The engine has a varied history, having been retired by British Railways in 1964 after being withdrawn from express passenger services, including the Royal Scot service from London to Glasgow, for the first part of its life.

It was acquired by a Butlins holiday camp in Scotland in 1964 and later bought by the Bressingham Steam Museum.

READ MORE: The Flying Scotsman arrives at Worcester Shrub Hill

In 1996 it was acquired by the Princess Royal Class Locomotive Trust and following restoration it was returned to the national network in 2001.

A year later, the restored Duchess of Sutherland became the first steam locomotive to haul the royal train for 35 years, ferrying Queen Elizabeth on a tour of North Wales as part of her Jubilee celebrations Golden.

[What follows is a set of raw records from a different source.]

Lemma token_call_unfold E w :
  AvitoChatMonitor.get_access_token E false w
  = if valid_cache E (access_token w) (token_expires w) (clock_reads w)
    then (Ok (access_token w), set_clock_reads (S (clock_reads w)) w)
    else AvitoChatMonitor.refresh_token E
           (if truthy (access_token w)
            then match token_expires w with
                 | Some _ => set_clock_reads (S (clock_reads w)) w
                 | None => w
                 end
            else w).
Proof.
  unfold valid_cache, AvitoChatMonitor.get_access_token.
  unfold bind, gets, now, ret. cbn [negb andb].
  destruct (truthy (access_token w)); cbn [andb]; [| reflexivity].
  destruct (token_expires w) as [e |]; [| reflexivity].
  destruct (clock E (clock_reads w) <? e); reflexivity.
Qed.

Lemma token_call E w :
  (valid_cache E (access_token w) (token_expires w) (clock_reads w) = true ->
   AvitoChatMonitor.get_access_token E false w
   = (Ok (access_token w), set_clock_reads (S (clock_reads w)) w)) /\
  (valid_cache E (access_token w) (token_expires w) (clock_reads w) = false ->
   token_exchanged E w (AvitoChatMonitor.get_access_token E false w)
     access_token token_expires
     (reads_at_exchange (access_token w) (token_expires w) (clock_reads w))).
Proof.
  rewrite token_call_unfold. unfold reads_at_exchange.
  split; intros ->; [reflexivity |].
  destruct (truthy (access_token w)); [| apply refresh_exchanged].
  destruct (token_expires w); [| apply refresh_exchanged].
  exact (refresh_exchanged E (set_clock_reads (S (clock_reads w)) w)).
Qed.

Lemma mgr_refresh_exchanged E w :
  token_exchanged E w (AutoReplyManager.refresh_token E w)
    mgr_access_token mgr_token_expires (clock_reads w).
Proof.
  unfold token_exchanged, AutoReplyManager.refresh_token.
  run_prims. cbn beta iota. world_simpl.
  destruct (net E (net_calls w)) as [token_data | | code |] eqn:Hnet;
    cbn [response_json]; world_simpl; try exchange_failed.
  destruct (py_getitem token_data (lit "access_token")) as [tok | e] eqn:H1;
    world_simpl; [| exchange_failed].
  destruct (py_get token_data (lit "expires_in") (PInt 86400))
    as [expires_in | e] eqn:H2; world_simpl; [| exchange_failed].
  destruct (py_sub_300 expires_in) as [secs | e] eqn:H3; world_simpl;
    [| exchange_failed].
  destruct (timedelta_seconds E secs) as [d | e] eqn:H4; world_simpl;
    [| exchange_failed].
  destruct (datetime_add _ d) as [e | e] eqn:Ha; world_simpl;
    [| exchange_failed].
  exchange_done token_data e H1 H2 H3 H4 Ha.
Qed.

Lemma mgr_token_call_unfold E w :
  AutoReplyManager.get_access_token E false w
  = if valid_cache E (mgr_access_token w) (mgr_token_expires w) (clock_reads w)
    then (Ok (mgr_access_token w), set_clock_reads (S (clock_reads w)) w)
    else AutoReplyManager.refresh_token E
           (if truthy (mgr_access_token w)
            then match mgr_token_expires w with
                 | Some _ => set_clock_reads (S (clock_reads w)) w
                 | None => w
                 end
            else w).
Proof.
  unfold valid_cache, AutoReplyManager.get_access_token.
  unfold bind, gets, now, ret. cbn [negb andb].
  destruct (truthy (mgr_access_token w)); cbn [andb]; [| reflexivity].
  destruct (mgr_token_expires w) as [e |]; [| reflexivity].
  destruct (clock E (clock_reads w) <? e); reflexivity.
Qed.

Lemma mgr_token_call E w :
  (valid_cache E (mgr_access_token w) (mgr_token_expires w) (clock_reads w) = true ->
   AutoReplyManager.get_access_token E false w
   = (Ok (mgr_access_token w), set_clock_reads (S (clock_reads w)) w)) /\
  (valid_cache E (mgr_access_token w) (mgr_token_expires w) (clock_reads w) = false ->
   token_exchanged E w (AutoReplyManager.get_access_token E false w)
     mgr_access_token mgr_token_expires
     (reads_at_exchange (mgr_access_token w) (mgr_token_expires w)
        (clock_reads w))).
Proof.
  rewrite mgr_token_call_unfold. unfold reads_at_exchange.
  split; intros ->; [reflexivity |].
  destruct (truthy (mgr_access_token w)); [| apply mgr_refresh_exchanged].
  destruct (mgr_token_expires w); [| apply mgr_refresh_exchanged].
  exact (mgr_refresh_exchanged E (set_clock_reads (S (clock_reads w)) w)).
Qed.

(** C5. For the token cache of the monitor and for the one of the reply
    manager: when a token is cached and the clock is before its expiry,
    [get_access_token()] returns the cached token and leaves everything but
    the clock as it was, so no request is made.  Otherwise exactly one
    request goes to the token endpoint; the call returns a token exactly
    when the answer has an ["access_token"] and an expiry can be computed
    from its ["expires_in"] (86400 when the answer has none), and then it
    returns and caches that token, with the expiry: the time read after
    the answer plus [expires_in - 300] seconds.  For an integer [n] this
    is that time plus [(n - 300) * 1000000] microseconds, whenever the
    result is a date [datetime] can hold. *)
Theorem token_reused_until_expiry E (w : world) :
  (valid_cache E (access_token w) (token_expires w) (clock_reads w) = true ->
   AvitoChatMonitor.get_access_token E false w
   = (Ok (access_token w), set_clock_reads (S (clock_reads w)) w)) /\
  (valid_cache E (access_token w) (token_expires w) (clock_reads w) = false ->
   token_exchanged E w (AvitoChatMonitor.get_access_token E false w)
     access_token token_expires
     (reads_at_exchange (access_token w) (token_expires w) (clock_reads w))) /\
  (valid_cache E (mgr_access_token w) (mgr_token_expires w) (clock_reads w) = true ->
   AutoReplyManager.get_access_token E false w
   = (Ok (mgr_access_token w), set_clock_reads (S (clock_reads w)) w)) /\
  (valid_cache E (mgr_access_token w) (mgr_token_expires w) (clock_reads w) = false ->
   token_exchanged E w (AutoReplyManager.get_access_token E false w)
     mgr_access_token mgr_token_expires
     (reads_at_exchange (mgr_access_token w) (mgr_token_expires w)
        (clock_reads w))) /\
  (forall t n e, expiry_after E t (PInt n) = Ok e -> e = t + (n - 300) * 1000000) /\
  (forall t n,
     -999999999 <= (n - 300) / 86400 <= 999999999 ->
     0 <= t + (n - 300) * 1000000 <= DATETIME_MAX ->
     expiry_after E t (PInt n) = Ok (t + (n - 300) * 1000000)).
Proof.
  destruct (token_call E w) as [H1 H2].
  destruct (mgr_token_call E w) as [H3 H4].
  split; [exact H1 |]. split; [exact H2 |]. split; [exact H3 |].
  split; [exact H4 |]. split.
  - intros t n e. apply expiry_after_int.
  - intros t n. apply expiry_after_in_range.
Qed.

(** On a fresh state and an endpoint that answers with the token "tok"
    for 86400 seconds: the reply manager's first call returns "tok" and
    caches it with the expiry 86100 seconds after the reading of the
    clock, and so does the monitor's; the monitor's second call returns
    the cached token and makes no request. *)
Lemma token_reused_until_expiry_witness :
  (fst (AutoReplyManager.get_access_token
          (Examples.scripted [Examples.token_answer]) false Examples.fresh)
   = Ok (PStr (lit "tok")) /\
   mgr_access_token
     (snd (AutoReplyManager.get_access_token
             (Examples.scripted [Examples.token_answer]) false Examples.fresh))
   = PStr (lit "tok") /\
   mgr_token_expires
     (snd (AutoReplyManager.get_access_token
             (Examples.scripted [Examples.token_answer]) false Examples.fresh))
   = Some (63900000000000000 + 86100 * 1000000)) /\
  (fst (AvitoChatMonitor.get_access_token
          (Examples.scripted [Examples.token_answer]) false Examples.fresh)
   = Ok (PStr (lit "tok")) /\
   access_token
     (snd (AvitoChatMonitor.get_access_token
             (Examples.scripted [Examples.token_answer]) false Examples.fresh))
   = PStr (lit "tok") /\
   token_expires
     (snd (AvitoChatMonitor.get_access_token
             (Examples.scripted [Examples.token_answer]) false Examples.fresh))
   = Some (63900000000000000 + 86100 * 1000000)) /\
  AvitoChatMonitor.get_access_token (Examples.scripted [Examples.token_answer])
    false
    (snd (AvitoChatMonitor.get_access_token
            (Examples.scripted [Examples.token_answer]) false Examples.fresh))
  = (Ok (PStr (lit "tok")),
     set_clock_reads 2
       (snd (AvitoChatMonitor.get_access_token
               (Examples.scripted [Examples.token_answer]) false Examples.fresh))).
Proof.
  split; [| split].
  - destruct (token_reused_until_expiry
                (Examples.scripted [Examples.token_answer]) Examples.fresh)
      as (_ & _ & _ & H & _).
    destruct (H eq_refl) as (_ & _ & _ & Hgood).
    apply (Hgood _ _ _ eq_refl).
    exists (PInt 86400). split; [reflexivity |]. split; reflexivity.
  - destruct (token_reused_until_expiry
                (Examples.scripted [Examples.token_answer]) Examples.fresh)
      as (_ & H & _).
    destruct (H eq_refl) as (_ & _ & _ & Hgood).
    apply (Hgood _ _ _ eq_refl).
    exists (PInt 86400). split; [reflexivity |]. split; reflexivity.
  - apply (token_reused_until_expiry
             (Examples.scripted [Examples.token_answer])
             (snd (AvitoChatMonitor.get_access_token
                     (Examples.scripted [Examples.token_answer]) false
                     Examples.fresh))).
    vm_compute. reflexivity.
Defined.
(** * Weather forecast client types: reshaping and flattening

    A shallow embedding of [frequenz/client/weather/_types.py]:
    the [ForecastFeature] enum and its conversion from wire codes, [Location],
    [Forecasts.to_ndarray_vlf] (the dense (time, location, feature) array) and
    [HistoricalForecasts.flatten] / [flatten] (the tuple records).

    Conventions of the embedding.
    - Python exceptions are values of [exn]; a computation that may raise
      and may write to the logger or to standard output has type [M A]: the
      diagnostics emitted so far, in order, and either the exception raised
      or the value returned.
    - Protobuf repeated fields are lists; [l[i]] is [getitem], which raises
      [IndexError] out of range.
    - Floats are IEEE binary64 ([PrimFloat.float]); [==] on them is
      [PrimFloat.eqb], so a NaN equals nothing and [0.0 == -0.0].
    - A naive [datetime] is its number of microseconds since the epoch;
      [Timestamp.ToDatetime()] raises [OverflowError] for a timestamp outside
      the years 1 to 9999 that [datetime] covers.
    - A three dimensional [numpy] array is its shape and its cells as nested
      lists, outermost axis first. *)

From Stdlib Require Import ZArith Floats.PrimFloat.
From stdpp Require Import base option list strings.

Local Open Scope Z_scope.
Local Open Scope list_scope.

(** ** Exceptions, diagnostics and the effect monad *)

(** The exceptions the module raises. [ValueError_missing] is
    [ValueError("Forecast data is missing or invalid.")]; [ValueError_enum c]
    is the [ValueError("<c> is not a valid ForecastFeature")] of the enum
    constructor; [OverflowError] is what [Timestamp.ToDatetime()] raises for
    a date out of range (the sum of the epoch and a [timedelta] in the
    protobuf runtime; a runtime that validates the timestamp first raises
    its own error at the same place); [RuntimeError e] is
    [RuntimeError("Error processing forecast data")] raised [from e]. *)
Inductive exn : Type :=
| ValueError_missing
| ValueError_enum (code : Z)
| IndexError
| OverflowError
| RuntimeError (cause : exn).

(** [isinstance(e, ValueError)]. *)
Definition is_ValueError (e : exn) : bool :=
  match e with
  | ValueError_missing | ValueError_enum _ => true
  | IndexError | OverflowError | RuntimeError _ => false
  end.

Inductive result (A : Type) : Type :=
| Ok (a : A)
| Raise (e : exn).
Arguments Ok {A} a.
Arguments Raise {A} e.

(** What the module writes besides its results: the logger's warning of
    [ForecastFeature.from_pb], and the three [print]ed shape warnings of
    [to_ndarray_vlf], each with the two values it interpolates. *)
Inductive diagnostic : Type :=
| Log_unknown_feature (code : Z)
| Print_validity_times (axis : nat) (indexes : list nat)
| Print_locations (axis : nat) (indexes : list nat)
| Print_features (axis : nat) (indexes : list nat).

Definition M (A : Type) : Type := (list diagnostic * result A)%type.
(** * pyosmo360: the protocol engine of the Osmo360 camera client

    A shallow embedding of [src/pyosmo360/osmo360.py]: the two table-driven
    checksums, the frame codec ([build_dji_frame], [parse_dji_frame]), the
    enumerations and the fixed-offset decoder of the camera status payload,
    the notification handler, the command channel ([send_dji_command]), the
    public commands, the subscriber registry, the pairing handshake
    ([connect]), [disconnect] with the context-manager methods, and [main]
    of [src/pyosmo360/__main__.py].

    Conventions.
    - A Python [int] is a [Z]; [&], [|], [^], [>>] and [<<] are [Z.land],
      [Z.lor], [Z.lxor], [Z.shiftr] and [Z.shiftl], which agree with Python
      on negative numbers as well.
    - A [bytes] or [bytearray] value is a [list Z] whose elements lie in
      [0, 256) (predicate [is_bytes]).
    - A Python exception is a value of [exn] in the error side of [result].
    - Console output ([print], with or without [verbose]) is not modelled.
    - A [str] is a [string]; a character outside ASCII is one above 127.
    - The BLE transport is the environment: what it delivers while a
      coroutine is suspended is an explicit argument, and what is written
      to it is logged in the object state. Every inbound buffer is handled
      by one run of [_notification_handler], which does not suspend.
      Setting an [asyncio.Event] only schedules the coroutine that waits
      on it: the handlers that are already queued run before it resumes.
      What arrives during a wait is therefore a list of bursts, a burst
      being the buffers handled between two looks of the waiter.
    - Not embedded: [GPSData] and [setGPSData] (floating-point fields). *)

From Stdlib Require Import Ascii String.
From Stdlib Require Import ZArith List Lia Bool.
From stdpp Require Import base numbers list.
Import ListNotations.
Local Open Scope Z_scope.

(** ** Python values shared by all components *)

(** The exceptions the modelled code can raise. [ValueError] carries the
    reason given in the message of the [raise] statement. *)
Inductive value_error : Type :=
  | TooShort          (* "Frame data is too short" *)
  | BadSof            (* "Invalid frame header (SOF)" *)
  | LengthMismatch    (* "Frame length mismatch, declared: .., actual: .." *)
  | Crc16Mismatch     (* "CRC16 check failed, .." *)
  | Crc32Mismatch     (* "CRC32 check failed, .." *)
  | PayloadTooShort   (* "DATA section too short" *)
  | BytesOutOfRange   (* bytes([..]) with an element outside range(256) *)
  | NotAMember        (* Enum(value) when _missing_ gives None *)
  | NotInList         (* list.remove(x): x not in list *)
  | NonHex.           (* bytes.fromhex: "non-hexadecimal number found .." *)

Inductive exn : Type :=
  | ValueError (e : value_error)
  | IndexError                    (* data[i], i out of range *)
  | StructError                   (* struct.pack / struct.unpack *)
  | OverflowError                 (* int.to_bytes *)
  | AttributeError                (* attribute read before it is set *)
  | NotConnected                  (* Exception("Bluetooth not connected") *)
  | DeviceNotFound.               (* Exception("DJI Osmo Action device not found") *)

Inductive result (A : Type) : Type :=
  | Ok (a : A)
  | Raise (e : exn).
Arguments Ok {A} a.
Arguments Raise {A} e.
(** C8: when a write completes successfully the session first empties its
    buffer and then starts the next read: the handler is [do_read] run on
    the session whose buffer has been consumed whole, so the read it starts
    is started on the empty buffer, whatever the buffer held when the
    handler was entered.  It does nothing else, and the echo of the message
    read next consists of that message alone. *)
Theorem write_success_clears_buffer_then_reads s data text ec n :
  ec_failed ec = false ->
  session.on_write ec n s
    = session.do_read
        (session.with_buffer (session.consume (session.size (session._buffer s))) s) /\
  session.deliver (session.mk_cfg s [ws_write data text]) (session.write_done ec n)
    = (session.mk_cfg (session.mk (session._ws s) []) [ws_read []],
       [initiate (ws_read [])]) /\
  forall ec' msg is_text,
    ec_failed ec' = false ->
    snd (session.deliver
           (fst (session.deliver (session.mk_cfg s [ws_write data text])
                   (session.write_done ec n)))
           (session.read_done ec' msg is_text))
      = [initiate (ws_write msg is_text)].
Proof.
  intros Hec.
  assert (Hw : session.deliver (session.mk_cfg s [ws_write data text])
                 (session.write_done ec n)
               = (session.mk_cfg (session.mk (session._ws s) []) [ws_read []],
                  [initiate (ws_read [])])).
  { cbn [session.deliver session.pending session.obj retire is_write].
    unfold session.invoke. rewrite (on_write_success _ _ _ Hec). reflexivity. }
  split; [|split; [exact Hw|]].
  - unfold session.on_write. rewrite Hec. reflexivity.
  - intros ec' msg is_text Hec'. rewrite Hw.
    cbn [fst session.deliver session.pending session.obj retire is_read].
    unfold session.invoke. rewrite (on_read_success _ _ _ Hec'). reflexivity.
Qed.

End session_claims.

(** ** Listener and process *)

Section listener_facts.
Context `{Platform}.

Lemma listener_on_accept_failure ec sock l :
  ec_failed ec = true ->
  listener.on_accept ec sock l =
    (tt, l, [cerr (log_line "accept" ec); initiate tcp_accept]).
Proof. intros Hec. unfold listener.on_accept. rewrite Hec. reflexivity. Qed.

Lemma listener_on_accept_success ec sock l :
  ec_failed ec = false ->
  listener.on_accept ec sock l =
    (tt, with_session (fst (session.start sock)) l,
     [initiate ws_handshake; initiate tcp_accept]).
Proof. intros Hec. unfold listener.on_accept. rewrite Hec. reflexivity. Qed.

Lemma dispatch_accept w ec sock :
  listener.pending w = [tcp_accept] ->
  dispatch w (accept_done ec sock) =
    (listener.mk_cfg
       (if ec_failed ec then listener.obj w
        else with_session (fst (session.start sock)) (listener.obj w))
       [tcp_accept],
     (if ec_failed ec then [cerr (log_line "accept" ec)] else snd (session.start sock))
       ++ [initiate tcp_accept]).
Proof.
  intros Hp. unfold dispatch. rewrite Hp. cbn [retire is_accept].
  unfold listener.invoke. destruct (ec_failed ec) eqn:Hec.
  - rewrite (listener_on_accept_failure _ _ _ Hec). reflexivity.
  - rewrite (listener_on_accept_success _ _ _ Hec). reflexivity.
Qed.

Lemma dispatch_keeps_accept w ev :
  listener.pending w = [tcp_accept] ->
  listener.pending (fst (dispatch w ev)) = [tcp_accept] /\
  listener._acceptor (listener.obj (fst (dispatch w ev)))
    = listener._acceptor (listener.obj w).
Proof.
  intros Hp. destruct ev as [ec sock|i sev].
  - rewrite (dispatch_accept _ _ _ Hp). cbn [fst listener.pending listener.obj].
    split; [reflexivity|]. destruct (ec_failed ec); reflexivity.
  - unfold dispatch. destruct (live_sessions w !! i) as [c|]; [|auto].
    destruct (session.deliver c sev) as [c' tr]. cbn. auto.
Qed.

Lemma accepting_has_work w :
  listener.pending w = [tcp_accept] -> out_of_work w = false.
Proof. intros Hp. unfold out_of_work. rewrite Hp. reflexivity. Qed.

(** With an accept outstanding [ioc.run()] does not return, and an
    accept is outstanding again after every completion. *)
Lemma ioc_run_keeps_accepting evs : forall w,
  listener.pending w = [tcp_accept] ->
  exists w' tr,
    ioc_run w evs = (w', tr, false) /\
    listener.pending w' = [tcp_accept] /\
    listener._acceptor (listener.obj w') = listener._acceptor (listener.obj w).
Proof.
  induction evs as [|ev evs IH]; intros w Hp; cbn [ioc_run];
    rewrite (accepting_has_work _ Hp).
  - exists w, []. auto.
  - destruct (dispatch_keeps_accept w ev Hp) as [Hp1 Ha1].
    destruct (dispatch w ev) as [w1 t1]. cbn [fst] in Hp1, Ha1.
    destruct (IH w1 Hp1) as (w2 & t2 & -> & Hp2 & Ha2).
    exists w2, (t1 ++ t2). rewrite Ha2, Ha1. auto.
Qed.

Lemma construct_trace env ioc endpoint :
  snd (listener.construct env ioc endpoint) =
    if ec_failed (tcp.open_ec env)
    then setup_calls endpoint 1 ++ [cerr (log_line "open" (tcp.open_ec env))]
    else if ec_failed (tcp.set_option_ec env)
    then setup_calls endpoint 2 ++ [cerr (log_line "set_option" (tcp.set_option_ec env))]
    else if ec_failed (tcp.bind_ec env)
    then setup_calls endpoint 3 ++ [cerr (log_line "bind" (tcp.bind_ec env))]
    else if ec_failed (tcp.listen_ec env)
    then setup_calls endpoint 4 ++ [cerr (log_line "listen" (tcp.listen_ec env))]
    else setup_calls endpoint 4.
Proof.
  unfold listener.construct, listener.setup, listener.on_acceptor, tcp.call.
  run_act.
  case_outcome (tcp.open_ec env); [reflexivity|].
  case_outcome (tcp.set_option_ec env); [reflexivity|].
  case_outcome (tcp.bind_ec env); [reflexivity|].
  case_outcome (tcp.listen_ec env); reflexivity.
Qed.


(** [main] once the arguments are accepted: the constructor, [run()], the
    threads, then the event loop, which does not return. *)
Lemma main_serving argv env evs address :
  length argv = 4%nat ->
  make_address (arg argv 1) = Some address ->
  exists w tr,
    main argv env evs =
      (serving w,
       snd (listener.construct env
              (mk_ioc (Z.max 1 (atoi (arg argv 3))) [])
              (mk_endpoint address (to_unsigned_short (atoi (arg argv 2)))))
       ++ [initiate tcp_accept]
       ++ replicate (Z.to_nat (Z.max 1 (atoi (arg argv 3)) - 1)) thread_start
       ++ tr) /\
    listener.pending w = [tcp_accept] /\
    listener._acceptor (listener.obj w) =
      listener._acceptor
        (fst (listener.construct env
                (mk_ioc (Z.max 1 (atoi (arg argv 3))) [])
                (mk_endpoint address (to_unsigned_short (atoi (arg argv 2)))))).
Proof.
  intros Hlen Haddr. unfold main. rewrite Hlen, Haddr. cbn [Nat.eqb negb].
  destruct (listener.construct env _ _) as [l t1]. cbn [fst snd].
  change (listener.invoke listener.run l [])
    with (listener.mk_cfg l [tcp_accept], [initiate tcp_accept]).
  cbv beta iota zeta.
  destruct (ioc_run_keeps_accepting evs (listener.mk_cfg l [tcp_accept]) eq_refl)
    as (w' & tr & -> & Hp & Ha).
  exists w', tr. auto.
Qed.



End listener_facts.

(** ** Listener and process: claims *)


Section process_claims.
Context `{Platform}.


(** C6: once [main] has started the listener, exactly one accept is
    outstanding after any sequence of completions; and the next accept
    completion, whatever its outcome, logs the failure or starts a
    session on the accepted socket, and then starts exactly one new
    accept. *)
Theorem listener_keeps_one_accept_outstanding
        argv env evs address ec sock :
  length argv = 4%nat ->
  make_address (arg argv 1) = Some address ->
  exists w tr,
    main argv env evs = (serving w, tr) /\
    listener.pending w = [tcp_accept] /\
    snd (dispatch w (accept_done ec sock)) =
      (if ec_failed ec then [cerr (log_line "accept" ec)]
       else snd (session.start sock)) ++ [initiate tcp_accept] /\
    live_sessions (fst (dispatch w (accept_done ec sock))) =
      live_sessions w ++
      (if ec_failed ec then [] else [fst (session.start sock)]) /\
    listener.pending (fst (dispatch w (accept_done ec sock))) = [tcp_accept].
Proof.
  intros Hlen Haddr.
  destruct (main_serving argv env evs address Hlen Haddr) as (w & tr & Hm & Hp & _).
  eexists w, _. split; [exact Hm|]. split; [exact Hp|].
  rewrite (dispatch_accept w ec sock Hp). cbn [fst snd].
  split; [reflexivity|]. split; [|reflexivity].
  unfold live_sessions. cbn [listener.obj].
  destruct (ec_failed ec); [rewrite app_nil_r|]; reflexivity.
Qed.

(** C7: when the handshake of session [i] completes with an error, the
    handler writes the one log line and starts no operation; session [i]
    is left with nothing outstanding (Closed), its object untouched; all
    other sessions, the listener's outstanding accept and the acceptor
    are unchanged. *)
Theorem failed_handshake_ends_only_that_session w i c ec :
  live_sessions w !! i = Some c ->
  session.pending c = [ws_handshake] ->
  ec_failed ec = true ->
  snd (dispatch w (session_done i (session.handshake_done ec)))
    = [cerr (log_line "accept" ec)] /\
  live_sessions (fst (dispatch w (session_done i (session.handshake_done ec)))) !! i
    = Some (session.mk_cfg (session.obj c) []) /\
  (forall j, j <> i ->
     live_sessions (fst (dispatch w (session_done i (session.handshake_done ec)))) !! j
     = live_sessions w !! j) /\
  listener.pending (fst (dispatch w (session_done i (session.handshake_done ec))))
    = listener.pending w /\
  listener._acceptor
    (listener.obj (fst (dispatch w (session_done i (session.handshake_done ec)))))
    = listener._acceptor (listener.obj w).
Proof.
  intros Hi Hp Hec.
  assert (Hd : session.deliver c (session.handshake_done ec)
               = (session.mk_cfg (session.obj c) [], [cerr (log_line "accept" ec)])).
  { unfold session.deliver. rewrite Hp. cbn [retire is_handshake].
    unfold session.invoke. rewrite (on_accept_failure _ _ Hec). reflexivity. }
  unfold dispatch. rewrite Hi, Hd. cbn [fst snd].
  split; [reflexivity|]. split; [|split; [|split; reflexivity]].
  - unfold live_sessions at 1. cbn.
    apply list_lookup_insert_eq. eapply lookup_lt_Some. exact Hi.
  - intros j Hj. unfold live_sessions at 1. cbn.
    apply list_lookup_insert_ne. congruence.
Qed.

(** C9: when [argc] is not 4, that is, when the program name is not
    followed by exactly three arguments, [main] writes the usage text to
    [std::cerr] and returns [EXIT_FAILURE]; it does nothing else: no
    acceptor call, no accept, no thread. *)
Theorem wrong_argument_count_prints_usage argv env evs :
  length argv <> 4%nat ->
  main argv env evs = (exited EXIT_FAILURE, [cerr usage]).
Proof.
  intros Hlen. unfold main.
  destruct (Nat.eqb_spec (length argv) 4) as [Heq|_]; [contradiction|].
  reflexivity.
Qed.

(** C10: a failed handshake in a session and a failed accept in the
    listener write the same line to the log, the one [fail] produces for
    the label "accept". *)
Theorem handshake_and_accept_failures_share_label ec s sock l :
  ec_failed ec = true ->
  trace_of (session.on_accept ec s) = trace_of (fail ec "accept" s) /\
  trace_of (listener.on_accept ec sock l)
    = trace_of (fail ec "accept" l) ++ [initiate tcp_accept] /\
  logged (trace_of (session.on_accept ec s)) = [log_line "accept" ec] /\
  logged (trace_of (listener.on_accept ec sock l)) = [log_line "accept" ec].
Proof.
  intros Hec.
  rewrite (on_accept_failure _ _ Hec), (listener_on_accept_failure _ _ _ Hec).
  repeat split.
Qed.

End process_claims.

Lemma echo_is_the_message_read_witness :
  In (ws_read []) (session.pending sample_reading) /\
  ec_failed no_error = false /\
  snd (@session.deliver sample_platform sample_reading
         (session.read_done no_error ping true))
    = [initiate (ws_write ping true)] /\
  session.pending
    (fst (@session.deliver sample_platform sample_reading
            (session.read_done no_error ping true)))
    = [ws_write ping true].
Proof.
  assert (Hin : In (ws_read []) (session.pending sample_reading))
    by (left; reflexivity).
  split; [exact Hin|]. split; [reflexivity|].
  exact (@echo_is_the_message_read sample_platform 5
           [session.handshake_done no_error] [] no_error ping true Hin eq_refl).
Defined.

He hauled the royal train again in 2005, with the then Prince of Wales even spending 15 minutes at the controls.

Christmas shopping in Worcester

On December 14, the Duchess of Sutherland will ferry the Worcester Christmas Express from Cambridge to Worcester and then on to Leicester, after giving day-trippers the chance to sample Christmas shopping in the faithful city.

The trip is organized by The Railway Touring Company, responsible for the Flying Scotsman’s memorable visit to Worcester earlier in the year.

The society is holding another steam train tour to Worcester in December.

READ MORE: Train strikes set to impact travel again next week

Its Worcester Christmas Fayre journey leaves London Victoria early on Thursday December 1 and will take passengers along the scenic Golden Valley Line before arriving at Worcester Shrub Hill at lunchtime.

Earlier this year, delighted spectators welcomed arguably the world’s most famous steam locomotive to Worcester.

A large crowd turned out on a sunny day in March to see the Flying Scotsman rolling into Shrub Hill station.

His visit had been postponed after storms saw his originally planned visit to Worcester cancelled.